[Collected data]
(** * Recipe Reader: a shallow embedding of [src/app/page.tsx]

    The component [RecipeTTSApp] keeps its data in React state cells,
    in [localStorage] and in the browser's [speechSynthesis] engine.
    This file embeds the handlers of the component as functions over
    an explicit state and proves the properties of the specification
    about them. *)

From stdpp Require Import base decidable option list gmap strings pretty.
From Stdlib Require Import ZArith Lia ZifyBool Ascii.

Local Open Scope Z_scope.

(** ** ECMAScript strings

    A JavaScript string is a sequence of 16-bit code units. *)

Abbreviation jsstring := (list N).

(** The code units of an ASCII literal. *)
Definition lit (s : string) : jsstring :=
  N_of_ascii <$> String.list_ascii_of_string s.
Arguments lit : simpl never.

(** [WhiteSpace] and [LineTerminator] of ECMA-262, the code points
    that [String.prototype.trim] strips. *)
Definition isWhiteSpace (c : N) : bool :=
  ((c =? 9) || (c =? 10) || (c =? 11) || (c =? 12) || (c =? 13)
   || (c =? 32) || (c =? 160) || (c =? 5760)
   || ((8192 <=? c) && (c <=? 8202))
   || (c =? 8232) || (c =? 8233) || (c =? 8239) || (c =? 8287)
   || (c =? 12288) || (c =? 65279))%N.

Fixpoint trimStart (s : jsstring) : jsstring :=
  match s with
  | c :: s' => if isWhiteSpace c then trimStart s' else s
  | [] => []
  end.

Definition trimEnd (s : jsstring) : jsstring := rev (trimStart (rev s)).

(** [s.trim()] *)
Definition trim (s : jsstring) : jsstring := trimEnd (trimStart s).

(** JavaScript truthiness of a string: only the empty string is falsy. *)
Definition truthy (s : jsstring) : bool :=
  match s with [] => false | _ => true end.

**Instructions to follow:**
Would you copy out each line of the records above where the word "state" occurs?

**Answer section:**
    The component [RecipeTTSApp] keeps its data in React state cells,
    an explicit state and proves the properties of the specification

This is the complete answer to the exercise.